BEGIN Records supplied

(** From the locked file on. *)
Lemma wp_exec_file path argv ip v H1 m f : (resolve A c path false name0).1 = Some v -> nT A v ≠ T_DEV -> Forall arg_short argv ->
  fs_locked ip H1 m f -> got H v ip H1 -> 0 < nN A v ->
  wp P (r ← on_fs (readi sb devs ip 0 ELFSIZE);
        if negb (r.1 =? ELFSIZE) then exec_bad me sb kend 0 (Some ip) else
        let elf := elfhdr_of r.2 in
        if negb (e_magic elf =? ELF_MAGIC) then exec_bad me sb kend 0 (Some ip) else
        pgdir ← on_km (setupkvm kend kdata);
        if pgdir =? 0 then exec_bad me sb kend 0 (Some ip) else
        r ← exec_load sb devs kend (Z.to_nat (e_phnum elf)) ip pgdir (e_phoff elf) 0;
        match r with
        | None => exec_bad me sb kend pgdir (Some ip)
        | Some sz =>
            on_fs (iunlockput me sb ip);;
            on_fs end_op;;
            exec_start me sb kend path argv pgdir (e_entry elf) sz
        end) (mkE f (set_kmach m s0) p0) (exec_outcome path argv).
Proof.
  intros E Hdev Hsh HL Hg HN. destruct (got_at _ _ _ _ Hg) as [r Hr]. set (fd := fdata sb (k_data k) v) in *.
  pose proof (fdata_small v) as Hsm. fold fd in Hsm.
  assert (forall m1 f1 off n Q, fs_locked ip H1 m1 f1 -> 0 <= off < 4294967296 -> 0 <= n < 4294967296 ->
    (forall m' f', fs_locked ip H1 m' f' -> quiet ∅ m1 m' -> Q (file_read fd off n) (m', f')) -> wp P (readi sb devs ip off n) (m1, f1) Q) as Hread.
  { intros m1 f1 off n Q [Hq1 HK1] Ho Hn HQ. call (at_readi me sb devs P m1 (eq (k_begin k)) ({[ip]} ∪ ∅) H1 A (m1, f1) ip v r); try done; [|set_solver|].
    { split; [by apply quiet_refl, Hq1|done]. }
    intros k' [m' f'] <- [Hq2 HK2]. apply HQ; [|done]. split; [by eapply quiet_trans|done]. }
  wp_next. apply wp_on_fs. cbn [ekm efs ep kmach set_kmach]. apply Hread; [done|done|done|]. intros m1 f1 HL1 _. cbn [fst snd].
  pose proof (proj1 HL1) as Hq1. cbn [fst] in Hq1. pose proof (released_start m1 Hq1) as RL.
  destruct (file_read fd 0 ELFSIZE) as [r0 bs] eqn:Er. cbn [fst snd]. destruct (r0 =? ELFSIZE) eqn:E1; cbn [negb].
  2:{ eapply wp_x_bad0; [exact RL|exact HL1|done|exact Hg|done|]. intros e' He. apply (outcome_bad path argv v); [done|done|].
      fold fd. unfold elf_image. destruct (file_read_short fd 0 ELFSIZE r0 bs Hsm ltac:(done) ltac:(done) Er ltac:(lia)) as [Hs _].
      rewrite Z.add_0_l in Hs. by rewrite (proj2 (Z.ltb_lt _ _) Hs). }
  destruct (file_read_all fd 0 ELFSIZE r0 bs ltac:(done) Er ltac:(lia)) as [Hle ->]. rewrite Z.add_0_l in Hle. unfold slice. rewrite drop_0.
  change (Z.to_nat ELFSIZE) with 52%nat. set (elf := elfhdr_of (take 52 fd)). cbv zeta.
  assert (elf_image fd = if negb (e_magic elf =? ELF_MAGIC) then None else
    match load_image (Z.to_nat (e_phnum elf)) fd (e_phoff elf) 0 (fun _ => None) with
    | Some (sz, g) => if KERNBASE <=? 4096 * pages sz + 8192 then None else Some (e_entry elf, sz, g)
    | None => None end) as Eimg by (unfold elf_image; by rewrite (proj2 (Z.ltb_ge _ _) Hle)).
  destruct (negb (e_magic elf =? ELF_MAGIC)).
  { eapply wp_x_bad0; [exact RL|exact HL1|done|exact Hg|done|]. intros e' He. apply (outcome_bad path argv v); [done|done|]. fold fd. by rewrite Eimg. }
  eapply (wp_exec_built path argv ip v H1 m1 f1 elf); try done. apply getu32_range.
Qed.
(* ===== verification/FsTxn.v ===== *)
(** * A file system operation as a transaction

    [writei] between [begin_op] and [end_op], on the log and the buffer cache:
    whatever disk write a crash cuts it off after, recovery finds the file as it
    was or as it is meant to be. *)

From stdpp Require Import base numbers gmap sets list strings.
From S2P Require Import Prelude CString Spinlock Sleeplock Bio BioRing BioSpec.
From S2P Require Import Log LogSpec LogThms LogTxn.
From S2P Require Import Fs FsBlock FsAlloc FsFile FsInode FsDinode FsRW FsLog.
Open Scope Z_scope.

Section txn.
Context (me : Z) (sb : superblock).
#[local] Instance the_layer : BlockLayer lst := log_layer me.
#[local] Instance the_laws : BlockLaws lst := log_laws me.

(** [begin_op(); writei(ip, src, off, n); end_op();] *)
Definition write_op devs (ip : nat) (src : list Z) (off n : Z) : M (mach * fs lst) Z :=
  on_blk begin_op;;
  r ← writei sb devs ip src off n;
  on_blk (end_op me);;
  mret r.

Lemma wp_write_assoc P devs ip src off n st Q :
  wp P (r ← (on_blk begin_op;; writei sb devs ip src off n); on_blk (end_op me);; mret r) st Q ->
  wp P (write_op devs ip src off n) st Q.
Proof. unfold write_op, wp, mbind, M_bind. by destruct (on_blk begin_op st). Qed.

(** The file of the inode [num] on a disk: its inode, and its bytes. *)
Definition file_on (D : list (list Z)) (num : Z) (di : dinode) (g : Z -> Z) : Prop :=
  dinode_of sb D num = di /\ forall o, off_ok o -> fbyte D (d_addrs di) o = g o.

Lemma file_on_same k D' num l di g : geom sb k -> is_inum sb num -> file_ok sb (k_data k) l -> l = d_addrs di ->
  (forall b, sb_inodestart sb <= b < sb_size sb -> blk D' b = blk (k_data k) b) ->
  file_on (k_data k) num di g -> file_on D' num di g.
Proof.
  intros G Hn F -> Hb [H1 H2]. destruct (geom_iblock sb k num G Hn) as (? & ? & ? & ? & ?). pose proof (g_data _ _ G).
  split.
  - rewrite <- H1. unfold dinode_of. rewrite Hb; [done|]. lia.
  - intros o Ho. rewrite <- H2 by done. apply other_byte; [|done]. intros a Ha. apply Hb.
    destruct (owned_live sb _ _ _ F Ha) as [? _]. pose proof (geom_order sb k G). lia.
Qed.

(** The state before the operation: nothing in the log, no other operation in
    progress, the inode [ip] in the cache as on the disk. *)
Record txn_ready (m : mach) (s : fs lst) (a : acache) (ip : nat) (i : inode) : Prop := mkReady {
  tr_mach : msec ∅ m;
  tr_rep : log_rep (fblk s) a [];
  tr_out : outstanding (fblk s) = 0;
  tr_comm : committing (fblk s) = 0;
  tr_geom : geom sb (blks_of (fblk s) a []);
  tr_meta : meta_used sb (alog a);
  tr_in : icache s !! ip = Some i;
  tr_dev : i_dev i = 1;
  tr_file : file_ok sb (alog a) (addrs i);
  tr_inum : is_inum sb (i_num i);
  tr_ok : dinode_ok (i_d i);
  tr_type : d_type (i_d i) ≠ T_DEV;
  tr_whole : whole (alog a) (addrs i) (d_size (i_d i));
  tr_sync : dinode_of sb (alog a) (i_num i) = i_d i }.

(** After a crash: the recovered disk has the old file or the new one. *)
Definition crash_file (D R : list (list Z)) (i i' : inode) (off : Z) (src : list Z) : Prop :=
  file_on R (i_num i) (i_d i) (fbyte D (addrs i)) \/
  file_on R (i_num i) (i_d i') (over off src (fbyte D (addrs i))).

Lemma home_data (l : lst) k b : geom sb k -> k_hi k = lstart l + lsize l ->
  sb_inodestart sb <= b < sb_size sb -> home (lstart l) (lsize l) b (k_data k).
Proof.
  intros G Hh Hb. pose proof (geom_order sb k G). destruct G. unfold home, k_size in *. lia.
Qed.

(** With nothing in the log, the contents are those of the disk. *)
Lemma ready_disk l a b : log_rep l a [] -> 0 <= b < asize a -> a_get b a = blk (adisk a) b.
Proof.
  intros R Hb. rewrite <- (rep_committed l a [] b R Hb). unfold committed.
  by rewrite decide_False by (apply not_elem_of_nil).
Qed.

(** The operation up to [end_op]. *)
Lemma wp_write_begin P devs m s a ip i src off n Q :
  txn_ready m s a ip i ->
  0 <= off <= d_size (i_d i) -> 0 <= n <= Z.of_nat (length src) -> off + n <= MAXFILE * BSIZE ->
  let k := blks_of (set_outstanding 1 (fblk s)) a [] in
  (poor sb (bm_set sb) (4 * copy_fuel n + 1) (2 * copy_fuel n) k -> lax P) ->
  (forall m1 s1 k1 i' m0 s0,
     wrote sb (bm_set sb) (4 * copy_fuel n + 1) (2 * copy_fuel n) m0 s0 k ip i off (take (Z.to_nat n) src) m1 s1 k1 i' ->
     icache s0 = icache s -> Q n (m1, s1)) ->
  wp P (on_blk begin_op;; writei sb devs ip src off n) (m, s) Q.
Proof.
  intros [] Ho Hn Hmax k Hlax HQ. assert (MAXFILE * BSIZE = 71680) as Hm by done. destruct tr_whole0 as [Hsz Hw].
  wp_next. apply wp_on_blk, wp_begin_op; [done| |].
  { intros [H|H]; [done|]. rewrite (r_n _ _ _ tr_rep0), tr_out0 in H. unfold LOGSIZE, MAXOPBLOCKS in H. simpl in H. lia. }
  intros m1 Hm1 _ _. rewrite tr_out0. cbn [fst snd]. set (l1 := set_outstanding (0 + 1) (fblk s)).
  assert (log_rep l1 a []) as R1 by (destruct tr_rep0; by constructor).
  assert (file_st sb (mkFs l1 (icache s)) k ip i) as F.
  { constructor; try done; [|by destruct tr_geom0; constructor]. exists a, []. by apply rep_log_in. }
  apply (wp_writei sb P (bm_set sb) _ _ i _ _ _ _ _ k);
    [apply Hm1|done|done|done|done|done|lia|lia|lia|apply elem_bm_set|done|lia|].
  intros m2 s2 k2 i' _ _ HW. by apply (HQ m2 s2 k2 i' m1 (mkFs l1 (icache s))).
Qed.

(** The log is not full after a write that did not lack room. *)
Lemma wrote_room l k1 a1 bs1 T c f k : log_in me l k1 a1 bs1 -> spent sb T c f k k1 -> ~ poor sb T c f k ->
  (length bs1 < NBUF)%nat.
Proof.
  intros L (E1 & H1 & _) Hp. rewrite <- (size_logged me _ _ _ _ L). pose proof (li_cap _ _ _ _ _ L) as Hc.
  assert (size (k_logged k1) <= size (k_logged k1 ∪ T))%nat by (apply subseteq_size; set_solver).
  unfold poor, short in Hp. unfold NBUF. lia.
Qed.

(** Contents seen through the log, and on the disk. *)
Section ends.
Context (l : lst) (a : acache) (i : inode).
Let k := blks_of (set_outstanding 1 l) a [].
Context (R0 : log_rep l a []) (G0 : geom sb k).

Lemma old_blk b : sb_inodestart sb <= b < sb_size sb -> blk (adisk a) b = blk (alog a) b.
Proof.
  intros Hb. pose proof (geom_order sb k G0). pose proof (g_size _ _ G0) as Hs. unfold k_size in Hs. cbn in Hs.
  symmetry. apply (ready_disk l a b R0). pose proof (R_ok _ _ (r_cache _ _ _ R0)) as Ha. unfold asize.
  rewrite <- (a_len _ Ha). lia.
Qed.

Context (F0 : file_ok sb (alog a) (addrs i)).

Lemma old_byte o : off_ok o -> fbyte (adisk a) (addrs i) o = fbyte (alog a) (addrs i) o.
Proof.
  intros Ho. apply other_byte; [|done]. intros b Hb. apply old_blk. pose proof (geom_order sb k G0).
  destruct (owned_live sb _ _ _ F0 Hb) as [Hd _]. lia.
Qed.

Lemma over_old off src o : off_ok o ->
  over off src (fbyte (alog a) (addrs i)) o = over off src (fbyte (adisk a) (addrs i)) o.
Proof. intros Ho. unfold over. destruct (decide _); [done|]. by rewrite old_byte. Qed.

End ends.

(** What [end_op] then does, and what crashes in it leave. *)
Lemma wp_write_end P m0 s0 a ip i off src c f m1 s1 k1 i' (l : lst) Q :
  let k := blks_of (set_outstanding 1 l) a [] in
  wrote sb (bm_set sb) c f m0 s0 k ip i off src m1 s1 k1 i' -> ~ poor sb (bm_set sb) c f k ->
  log_rep l a [] -> geom sb k -> is_inum sb (i_num i) -> dinode_of sb (alog a) (i_num i) = i_d i ->
  file_ok sb (alog a) (addrs i) ->
  let D := adisk a in
  (forall m2 l2 W, quiet ∅ m1 m2 -> disk (lbio l2) = apply_writes W D ->
     file_on (apply_writes W D) (i_num i) (i_d i') (over off src (fbyte D (addrs i))) ->
     (forall ws, ws `prefix_of` W ->
        crash_file D (recovered (lstart l) (apply_writes ws D)) i i' off src) ->
     Q tt (m2, mkFs l2 (icache s1))) ->
  wp P (on_blk (end_op me)) (m1, s1) Q.
Proof.
  intros k HW Hrich R0 G0 Hnum Hsync F0 D HQ. pose proof HW as []. pose proof w_st as F1.
  destruct (fs_rep _ _ _ _ _ F1) as (a1 & bs1 & L1). pose proof (log_in_rep me _ _ _ _ L1 (fs_held _ _ _ _ _ F1)) as R1.
  destruct w_same as (_ & Ecap & Elo & Ehi & Edisk & _ & Eops & Elen). pose proof L1 as [].
  assert (adisk a1 = D) as ED by (rewrite li_disk, Edisk; done).
  assert (lstart (fblk s1) = lstart l) as E1 by (rewrite <- li_lo, Elo; done).
  assert (lsize (fblk s1) = lsize l) as E2 by (pose proof li_hi as H; rewrite Ehi, E1 in H; cbn in H; lia).
  pose proof (fs_geom _ _ _ _ _ F1) as G1. destruct (log_in_size me _ _ _ _ L1) as [Hsz _].
  assert (forall b, sb_inodestart sb <= b < sb_size sb ->
    home (lstart (fblk s1)) (lsize (fblk s1)) b (adisk a1) /\ committed a1 bs1 b = blk (k_data k1) b) as Hhome.
  { intros b Hb. pose proof (home_data (fblk s1) k1 b G1 li_hi Hb) as Hh.
    assert (home (lstart (fblk s1)) (lsize (fblk s1)) b (adisk a1)) as Hh'.
    { unfold home, k_size, asize in *. lia. }
    split; [done|]. rewrite (rep_committed _ _ _ _ R1) by apply Hh'. by rewrite (log_in_get me _ _ _ _ _ L1). }
  assert (file_on (k_data k1) (i_num i) (i_d i') (over off src (fbyte D (addrs i)))) as Hnew.
  { split; [by apply w_sync|]. intros o Ho. rewrite <- (over_old l a i R0 G0 F0) by done. by apply w_bytes. }
  apply wp_on_blk, (wp_end_op _ _ _ a1 bs1); [apply w_quiet|done|by eapply wrote_room| |done| |].
  { rewrite <- Hsz. pose proof (g_max _ _ G1). lia. }
  { intros m2 l2 _ Ho. rewrite li_out, Eops in Ho. by destruct Ho. }
  intros m2 l2 W Hm2 _ R2 _ _ _ _ [HA1 HA2]. destruct (a_writes_fields W a1) as (E3 & _). rewrite ED in *.
  cbn [fst snd]. rewrite <- E1 in HQ. apply (HQ m2 l2 W); [done| | |].
  - rewrite <- E3. apply (R_disk _ _ (r_cache _ _ _ R2)).
  - eapply (file_on_same k1); [done|done|apply F1|done| |exact Hnew].
    intros b Hb. destruct (Hhome b Hb) as [Hh Hc]. by rewrite HA1.
  - intros ws Hp. destruct (HA2 ws Hp) as [H|H]; cbv zeta in H; [left|right].
    + apply (file_on_same k _ _ (addrs i)); [done|done|done|done| |].
      * intros b Hb. destruct (Hhome b Hb) as [Hh _]. rewrite H by done. exact (old_blk l a R0 G0 b Hb).
      * split; [done|]. intros o Ho. symmetry. by apply (old_byte l a i R0 G0 F0).
    + eapply (file_on_same k1); [done|done|apply F1|done| |exact Hnew].
      intros b Hb. destruct (Hhome b Hb) as [Hh Hc]. by rewrite H.
Qed.

(** C6. A write inside of a transaction is atomic: [begin_op; writei; end_op]
    returns with the new bytes and size on the disk, and after a crash at any
    of its disk writes recovery finds the inode and the bytes of the file either
    as they were or as they should be. *)
Theorem write_crash_safe devs m s a ip i src off n :
  txn_ready m s a ip i ->
  0 <= off <= d_size (i_d i) -> 0 <= n <= Z.of_nat (length src) -> off + n <= MAXFILE * BSIZE ->
  ~ poor sb (bm_set sb) (4 * copy_fuel n + 1) (2 * copy_fuel n) (blks_of (fblk s) a []) ->
  let D := disk (lbio (fblk s)) in
  let src' := take (Z.to_nat n) src in
  exists m' s' i' W,
    write_op devs ip src off n (m, s) = Ok n (m', s') /\
    icache s' = <[ip := i']> (icache s) /\
    d_size (i_d i') = Z.max (d_size (i_d i)) (off + n) /\
    disk (lbio (fblk s')) = apply_writes W D /\
    file_on (apply_writes W D) (i_num i) (i_d i') (over off src' (fbyte D (addrs i))) /\
    forall ws, ws `prefix_of` W ->
      crash_file D (recovered (lstart (fblk s)) (apply_writes ws D)) i i' off src'.
Proof.
  intros T Ho Hn Hmax Hrich D src'. pose proof T as [].
  set (Q := fun (r : Z) (t : mach * fs lst) => r = n /\ exists i' W,
    icache t.2 = <[ip := i']> (icache s) /\ d_size (i_d i') = Z.max (d_size (i_d i)) (off + n) /\
    disk (lbio (fblk t.2)) = apply_writes W D /\
    file_on (apply_writes W D) (i_num i) (i_d i') (over off src' (fbyte D (addrs i))) /\
    forall ws, ws `prefix_of` W ->
      crash_file D (recovered (lstart (fblk s)) (apply_writes ws D)) i i' off src').
  assert (wp no_failure (write_op devs ip src off n) (m, s) Q) as HWP.
  2:{ apply wp_total in HWP as (r & [m' s'] & Hr & -> & i' & W & H). exists m', s', i', W. by rewrite Hr. }
  assert (D = adisk a) as ED by apply (R_disk _ _ (r_cache _ _ _ tr_rep0)).
  apply wp_write_assoc. wp_next. eapply (wp_write_begin _ _ _ _ a _ i); [done|done|done|done|by intros|].
  intros m1 s1 k1 i' m0 s0 HW Hic. wp_next.
  eapply (wp_write_end _ m0 s0 a ip i _ src' _ _ _ _ k1 i' (fblk s)); [exact HW|exact Hrich|done| |done|done|done|].
  { destruct tr_geom0. by constructor. }
  rewrite <- ED. intros m2 l2 W Hm2 Hd Hf Hc. apply wp_ret. split; [done|]. exists i', W. cbn [fst snd icache fblk].
  rewrite (w_ic _ _ _ _ _ _ _ _ _ _ _ _ _ _ _ HW), Hic. split; [done|]. split; [|done].
  destruct (w_i _ _ _ _ _ _ _ _ _ _ _ _ _ _ _ HW) as [l' ->]. cbn. unfold src'. rewrite length_take. lia.
Qed.

End txn.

END Records supplied

#### Your instructions
Begin at the line that has "destruct (negb (e_magic elf =? ELF_MAGIC))." in the entries above; stop after the line that has "- intros o Ho.". Transcribe exactly those lines and no others.

#### Answer to this exercise
  destruct (negb (e_magic elf =? ELF_MAGIC)).
  { eapply wp_x_bad0; [exact RL|exact HL1|done|exact Hg|done|]. intros e' He. apply (outcome_bad path argv v); [done|done|]. fold fd. by rewrite Eimg. }
  eapply (wp_exec_built path argv ip v H1 m1 f1 elf); try done. apply getu32_range.
Qed.
(* ===== verification/FsTxn.v ===== *)
(** * A file system operation as a transaction

    [writei] between [begin_op] and [end_op], on the log and the buffer cache:
    whatever disk write a crash cuts it off after, recovery finds the file as it
    was or as it is meant to be. *)

From stdpp Require Import base numbers gmap sets list strings.
From S2P Require Import Prelude CString Spinlock Sleeplock Bio BioRing BioSpec.
From S2P Require Import Log LogSpec LogThms LogTxn.
From S2P Require Import Fs FsBlock FsAlloc FsFile FsInode FsDinode FsRW FsLog.
Open Scope Z_scope.

Section txn.
Context (me : Z) (sb : superblock).
#[local] Instance the_layer : BlockLayer lst := log_layer me.
#[local] Instance the_laws : BlockLaws lst := log_laws me.

(** [begin_op(); writei(ip, src, off, n); end_op();] *)
Definition write_op devs (ip : nat) (src : list Z) (off n : Z) : M (mach * fs lst) Z :=
  on_blk begin_op;;
  r ← writei sb devs ip src off n;
  on_blk (end_op me);;
  mret r.

Lemma wp_write_assoc P devs ip src off n st Q :
  wp P (r ← (on_blk begin_op;; writei sb devs ip src off n); on_blk (end_op me);; mret r) st Q ->
  wp P (write_op devs ip src off n) st Q.
Proof. unfold write_op, wp, mbind, M_bind. by destruct (on_blk begin_op st). Qed.

(** The file of the inode [num] on a disk: its inode, and its bytes. *)
Definition file_on (D : list (list Z)) (num : Z) (di : dinode) (g : Z -> Z) : Prop :=
  dinode_of sb D num = di /\ forall o, off_ok o -> fbyte D (d_addrs di) o = g o.

Lemma file_on_same k D' num l di g : geom sb k -> is_inum sb num -> file_ok sb (k_data k) l -> l = d_addrs di ->
  (forall b, sb_inodestart sb <= b < sb_size sb -> blk D' b = blk (k_data k) b) ->
  file_on (k_data k) num di g -> file_on D' num di g.
Proof.
  intros G Hn F -> Hb [H1 H2]. destruct (geom_iblock sb k num G Hn) as (? & ? & ? & ? & ?). pose proof (g_data _ _ G).
  split.
  - rewrite <- H1. unfold dinode_of. rewrite Hb; [done|]. lia.
  - intros o Ho. rewrite <- H2 by done. apply other_byte; [|done]. intros a Ha. apply Hb.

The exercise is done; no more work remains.